Where the temptation to over-dispatch lives

Two patterns kept tricking me into fanning out when I shouldn’t have.

The multi-step task that looks parallel but isn’t. “Find the vault note about a client account, then draft a Slack update based on it, then queue a follow-up task in Todoist” looks like three workers. It’s actually one dependency chain. Worker B needs A’s output. Worker C needs B’s. If I fan them out anyway, either I serialize them by hand (in which case why is there a dispatcher) or I let them race and get garbage. The rule is: fan out only when the subtasks are actually independent.

The conversational question that has some retrieval in it. “What do you remember about that half-baked side-project idea?” tempts you to spawn a vault-search for context and then reason over the result.
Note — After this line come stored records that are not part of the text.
(** [raw.split(/\n+/)]: a run of line feeds is one separator. *)
Definition splitLines (raw : jstring) : list jstring :=
  splitChar LF (collapseRuns1 isLF [LF] (length raw) raw).

Section WithParser.

(** [JSON.parse] of the platform, [None] when it throws. *)
Variable JSON_parse : jstring -> option json.

(** The body of the [try] block of [stripRpcNoise]: [true] when the line is
    skipped by one of the [continue] statements. *)
Definition noiseLine (evt : json) : bool :=
  let type := field "type" evt in
  let msg := coalesce (field "message" evt) (field "assistantMessageEvent" evt) in
  let role := ofield "role" msg in
  if isStr "message_start" type then true
  else if isStr "message_update" type then true
  else if isStr "input_audio_buffer.append" type then true
  else
    let isAssistant := isStr "assistant" role in
    let isToolRole :=
      match asString role with
      | Some r => includes (str "tool") (toLowerCase r)
      | None => false
      end in
    if negb isAssistant && negb isToolRole then true
    else
      match isAssistant, asArray (ofield "content" msg) with
      | true, Some content =>
          let hasText := existsb (fun c => isStr "text" (field "type" c)) content in
          let hasUsage :=
            match ofield "usage" msg with
            | Some (JObj ms) =>
                negb (nullish (field "input" (JObj ms)))
                || negb (nullish (field "output" (JObj ms)))
            | _ => false
            end in
          negb hasText && negb hasUsage
      | _, _ => false
      end.
(** A pull that the registry refuses, in both variants. *)
Lemma main_pull_denied :
  run (@Main.handler plainLib noPullWorld {| Main.BodyParser := (svc1, None) |}) =
    (Ret (JSON 500 1 "pull access denied"),
     [CallConfigLoad ""; CallGetAuthConfig "d.puneet.cc";
      CallImagePull "d.puneet.cc/app:latest" (@pullOptions plainLib noPullWorld)]).
Proof.
  apply (@main_pull_error_aborts plainLib noPullWorld
           {| Main.BodyParser := (svc1, None) |} svc1 (libError "pull access denied"));
    reflexivity.
Defined.

Lemma apikey_pull_denied :
  run (@ApiKey.handler plainLib noPullWorld
         {| ApiKey.Get := fun _ => "s3cret"; ApiKey.BodyParser := (svc1_apikey, None) |}) =
    (Ret (JSON 500 1 "pull access denied"),
     [CallImagePull "d.puneet.cc/app:latest" types.ImagePullOptions.zero]).
Proof.
  apply (@apikey_pull_error_aborts plainLib noPullWorld
           {| ApiKey.Get := fun _ => "s3cret"; ApiKey.BodyParser := (svc1_apikey, None) |}
           svc1_apikey (libError "pull access denied")); reflexivity.
Defined.

(** ** When main.go panics *)

Lemma resourceLimits_panics `{GoLib} (request : Main.DockerRequest.t)
    (hostConfig : container.HostConfig.t) (t t' : list event) (p : panic) :
  Main.resourceLimits request hostConfig t = (Panic p, t') ->
  Main.DockerRequest.Memory request <> "" /\
  convertToBytes (Main.DockerRequest.Memory request) = Panic p.
Proof.
  intros Hrl.
  assert (Hok : resources_parse request -> False).
  { intros Hres. destruct (resourceLimits_ok request hostConfig t Hres) as [res Hr].
    congruence. }
  assert (Hcpu : (Main.DockerRequest.Memory request = "" \/
                  exists m, convertToBytes (Main.DockerRequest.Memory request) = Ret (m, None))
                 -> False).
  { intros Hmem.
    destruct (decide (Main.DockerRequest.CPUShares request = "")) as [Hc|Hc].
    - apply Hok. split; [exact Hmem|by left].
    - destruct (strconv.ParseInt (Main.DockerRequest.CPUShares request))
        as [c [e|]] eqn:Hp.
      + rewrite (resourceLimits_cpu_error request hostConfig t c e Hmem Hc Hp) in Hrl.
        discriminate.
      + apply Hok. split; [exact Hmem|right; eauto]. }
  destruct (decide (Main.DockerRequest.Memory request = "")) as [Hm|Hm];
    [exfalso; apply Hcpu; by left|].
  split; [exact Hm|].
  destruct (convertToBytes (Main.DockerRequest.Memory request)) as [[n [e|]]|p'] eqn:Hconv.
  - rewrite (resourceLimits_memory_error request hostConfig t n e Hm Hconv) in Hrl.
    discriminate.
  - exfalso. apply Hcpu. right. eauto.
  - rewrite (resourceLimits_panic request hostConfig t p' Hm Hconv) in Hrl. congruence.
Qed.

(** X24.  a deploy of main.go panics exactly when it gets as far as the
    resource limits (image accepted, credential configuration loaded, image
    pulled) with a memory string that is not empty and whose upper-cased form
    is shorter than two bytes; every other deploy returns. *)
Theorem main_panics_iff_short_memory `{GoLib} (w : World) (request : Main.DockerRequest.t) :
  (exists p, (run (Main.startContainer w request)).1 = Panic p) <->
  reaches_configuration w request /\
  Main.DockerRequest.Memory request <> "" /\
  len (strings.ToUpper (Main.DockerRequest.Memory request)) < 2.
Proof.
  split.
  - intros [p Hp]. unfold run in Hp.
    destruct (strings.HasPrefix (Main.DockerRequest.Image request) privateDockerRegistry)
      eqn:Hpre.
    2:{ unfold Main.startContainer in Hp. rewrite Hpre in Hp. discriminate. }
    destruct (cliconfig_Load w "") as [e|] eqn:Hl.
    { rewrite (startContainer_load_failed w request [] e Hpre Hl) in Hp. discriminate. }
    destruct (ImagePull w (Main.DockerRequest.Image request) (pullOptions w)) as [e|]
      eqn:Hpull.
    { rewrite (startContainer_to_pull w request [] Hpre Hl), Hpull in Hp. discriminate. }
    assert (Hreach : reaches_configuration w request) by done.
    split; [exact Hreach|].
    rewrite (startContainer_after_cleanup w request [] Hreach) in Hp.
    destruct (Main.resourceLimits request hostConfig_always _) as [[[hc|e]|p'] t'] eqn:Hrl;
      try discriminate.
    apply resourceLimits_panics in Hrl as [Hm Hconv]. split; [exact Hm|].
    destruct (Z.lt_ge_cases (len (strings.ToUpper (Main.DockerRequest.Memory request))) 2)
      as [?|Hge]; [done|].
    destruct (convertToBytes_returns _ Hge) as [r Hr]. congruence.
  - intros (Hreach & Hm & Hlt). eexists. unfold run.
    by rewrite (startContainer_memory_panic w request [] _ Hreach Hm
                  (convertToBytes_short_panics _ Hlt)).
Qed.
(** The store after the notification step of [submit]. *)
Definition after_notification `{Env} (request : FollowupRequest) (w : World) : World :=
  match notification_kind request with
  | None => w
  | Some kind =>
      match notify_error kind request with
      | None => with_notified kind w
      | Some msg => with_log ("Error sending notification: " +:+ msg) w
      end
  end.

(** The error notice for the user when the ToO endpoint rejects a request. *)
Definition rejection_notice `{Env} (request : FollowupRequest) (reply : HttpReply) : FlowMsg :=
  {| flow_user := PInt (last_modified_by_id request);
     flow_action := "baselayer/SHOW_NOTIFICATION";
     flow_payload :=
       [ ("note", PStr ("Failed to submit Swift request: " +:+ bytes_str (content reply)));
         ("type", PStr "error") ] |}.

(** The environment [E] with other notification helpers. *)
Definition with_notify_error (E : Env)
    (f : NotificationKind -> FollowupRequest -> option string) : Env :=
  {| API_URL := @API_URL E; XRT_URL := @XRT_URL E;
     int_of_str := @int_of_str E; exn_str := @exn_str E; bytes_str := @bytes_str E;
     py_repr := @py_repr E; json_loads := @json_loads E; http_post := @http_post E;
     serialize_requests_request := @serialize_requests_request E;
     serialize_requests_response := @serialize_requests_response E;
     too_validate := @too_validate E; too_jwt := @too_jwt E;
     obs_query := @obs_query E; UVOT_mode := @UVOT_mode E;
     xrt_accepts := @xrt_accepts E; xrt_JSONDict := @xrt_JSONDict E;
     xrt_complete := @xrt_complete E; xrt_downloadProducts := @xrt_downloadProducts E;
     file_b64 := @file_b64 E; seconds_since_MET := @seconds_since_MET E;
     time_iso := @time_iso E; select_groups := @select_groups E;
     notify_error := f; notice_error := @notice_error E |}.
(** X5. [cleanupOldRecords(daysOld)] deletes only synced rows whose
    [synced_at] is before the cutoff, from both tables: every unsynced row
    stays, no row is added, no row left is older than the cutoff, the
    id counter is kept, and the count it resolves to is the number of rows
    deleted. *)
Theorem cleanupOldRecords_spec : forall now daysOld db,
  let c := cutoff now daysOld in
  let '(res, db') := cleanupOldRecords now daysOld db in
  next_id db' = next_id db /\
  res = inr (List.length (attendance_queue db) - List.length (attendance_queue db')
             + (List.length (record_hashes db) - List.length (record_hashes db')))%nat /\
  incl (attendance_queue db') (attendance_queue db) /\
  incl (record_hashes db') (record_hashes db) /\
  (forall row, In row (attendance_queue db) -> q_synced row = false -> In row (attendance_queue db')) /\
  (forall row, In row (record_hashes db) -> h_is_synced row = false -> In row (record_hashes db')) /\
  (forall row, In row (attendance_queue db') -> old_queue_row c row = false) /\
  (forall row, In row (record_hashes db') -> old_hash_row c row = false).
Proof.
  intros now daysOld db c. unfold cleanupOldRecords. fold c.
  cbn [next_id attendance_queue record_hashes].
  split; [reflexivity|]. split.
  - f_equal. rewrite <- (filter_length (old_queue_row c) (attendance_queue db)) at 1.
    rewrite <- (filter_length (old_hash_row c) (record_hashes db)) at 1. lia.
  - split; [intros r Hr; apply filter_In in Hr; apply Hr|].
    split; [intros r Hr; apply filter_In in Hr; apply Hr|].
    split; [intros r Hr Hs; apply filter_In; split; [exact Hr|unfold old_queue_row; rewrite Hs; reflexivity]|].
    split; [intros r Hr Hs; apply filter_In; split; [exact Hr|unfold old_hash_row; rewrite Hs; reflexivity]|].
    split; intros r Hr; apply filter_In in Hr as [_ Hr]; apply negb_true_iff in Hr; exact Hr.
Qed.

Lemma find_hd_filter : forall {A} (f : A -> bool) l, find f l = hd_error (filter f l).
Proof.
  intros A f l; induction l as [|a l IH]; simpl; [reflexivity|].
  destruct (f a); [reflexivity|exact IH].
Qed.

Lemma filter_nil_iff : forall {A} (f : A -> bool) l,
  filter f l = [] <-> (forall x, In x l -> f x = false).
Proof.
  intros A f l; induction l as [|a l IH]; simpl; [tauto|].
  destruct (f a) eqn:E; split.
  - discriminate.
  - intros H; rewrite (H a (or_introl eq_refl)) in E; discriminate.
  - intros H x [<-|Hx]; [exact E|]. apply IH; assumption.
  - intros H; apply IH; intros x Hx; apply H; right; exact Hx.
Qed.

Lemma filter_batch_other : forall b b' rows, b <> b' ->
  filter (fun r => String.eqb (bl_batch_id r) b)
         (filter (fun r => negb (String.eqb (bl_batch_id r) b')) rows) =
  filter (fun r => String.eqb (bl_batch_id r) b) rows.
Proof.
  intros b b' rows Hne; induction rows as [|a rows IH]; simpl; [reflexivity|].
  destruct (String.eqb (bl_batch_id a) b') eqn:E1; destruct (String.eqb (bl_batch_id a) b) eqn:E2;
    simpl; rewrite ?E2, ?IH; try reflexivity.
  apply String.eqb_eq in E1, E2. congruence.
Qed.

Lemma filter_batch_same : forall b rows,
  filter (fun r => String.eqb (bl_batch_id r) b)
         (filter (fun r => negb (String.eqb (bl_batch_id r) b)) rows) = [].
Proof.
  intros b rows; apply filter_nil_iff; intros x Hx.
  apply filter_In in Hx as [_ Hx]. apply negb_true_iff in Hx; exact Hx.
Qed.
(** No occurrence of the phrase [String p0 _] can begin inside another:
    each later code unit of the phrase either follows a word character or
    differs from the first one, whatever the case.  [pb] is the code unit
    of the phrase before [q]. *)
Fixpoint no_restart_from (p0 pb : ascii) (q : string) : bool :=
  match q with
  | EmptyString => true
  | String qc q' =>
      (JsString.is_word pb
       || negb (Ascii.eqb (JsString.canonicalize p0) (JsString.canonicalize qc)))
      && no_restart_from p0 qc q'
  end.

(** The last code unit of [String c q]. *)
Fixpoint last_char (c : ascii) (q : string) : ascii :=
  match q with
  | EmptyString => c
  | String c' q' => last_char c' q'
  end.

(** A phrase that begins and ends with a word character and cannot overlap
    itself. *)
Definition whole_word_phrase (p : string) : bool :=
  match p with
  | EmptyString => false
  | String p0 q =>
      JsString.is_word p0 && JsString.is_word (last_char p0 q)
      && no_restart_from p0 p0 q
  end.

(** [SpecFiller.occurs_at] for a text that follows the code unit
    [before]. *)
Definition occurs_after (before : option ascii) (p text : string) (i : nat) : bool :=
  let n := String.length p in
  (i + n <=? String.length text)
  && String.eqb (SpecFiller.fold_case (String.substring i n text))
                (SpecFiller.fold_case p)
  && negb (if i =? 0 then JsString.opt_word before
           else SpecFiller.word_at text (Some (i - 1)))
  && negb (SpecFiller.word_at text (Some (i + n))).

(** The occurrences counted position by position, from the start of the
    text on. *)
Fixpoint occurrences_after (before : option ascii) (p s : string) : nat :=
  (if occurs_after before p s 0 then 1 else 0)
  + match s with
    | EmptyString => 0
    | String c r => occurrences_after (Some c) p r
    end.

(** The lifecycle as a two-state machine: the active flag after an
    event. *)
Definition flag_after (active : bool) (e : Event) : bool :=
  match e with
  | CallStart _ _ => true
  | CallStop _ => false
  | EngineError _ _ => false
  | _ => active
  end.

(** The start time after an event: the clock of an accepted [start()]. *)
Definition start_time_after (t : option Z) (e : Event) : option Z :=
  match e with
  | CallStart Accepts now => Some now
  | _ => t
  end.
But the whole question is a conversation. The orchestrator already has session memory. Spawning a worker here throws away the exact thing that makes the answer good — my context with the person asking.

The budget cap is a shape constraint, not a spending limit

Every worker runs under a hard $0.50 cap enforced by the dispatcher’s --max-budget-usd flag. I’ve never actually hit it — most workers cost fractions of a cent. The cap isn’t there to save money. It’s there to make sure I notice if a worker’s shape is wrong.

If a vault-search worker is spending real money, the query is probably too broad and should have been handled inline as a conversation. If an email worker is approaching the cap, the prompt was too vague and I’m burning tokens on the model wandering. The bill is a shape signal.

That reframing changed how I write dispatcher calls. I started shipping tighter prompts with a clear success criterion, because a worker that returns quickly and cheaply is a worker with the right shape. A worker that costs a nickel is telling me the task belonged somewhere else.

The takeaway

The multi-agent literature is mostly about how to fan out. The under-discussed half of the problem is when not to. If you’re building your own orchestrator, spend the first day writing the “handle inline” list, not the “dispatch” list. The dispatch list is easy — every SDK on the market will help you write it. The inline list is where the good answers actually live.

Fan out for the boring, bounded, parallel work. Sit still for the conversation. And when your bill for a single request creeps up without the answer getting better, that’s the orchestrator telling you it fanned out something that should’ve stayed home.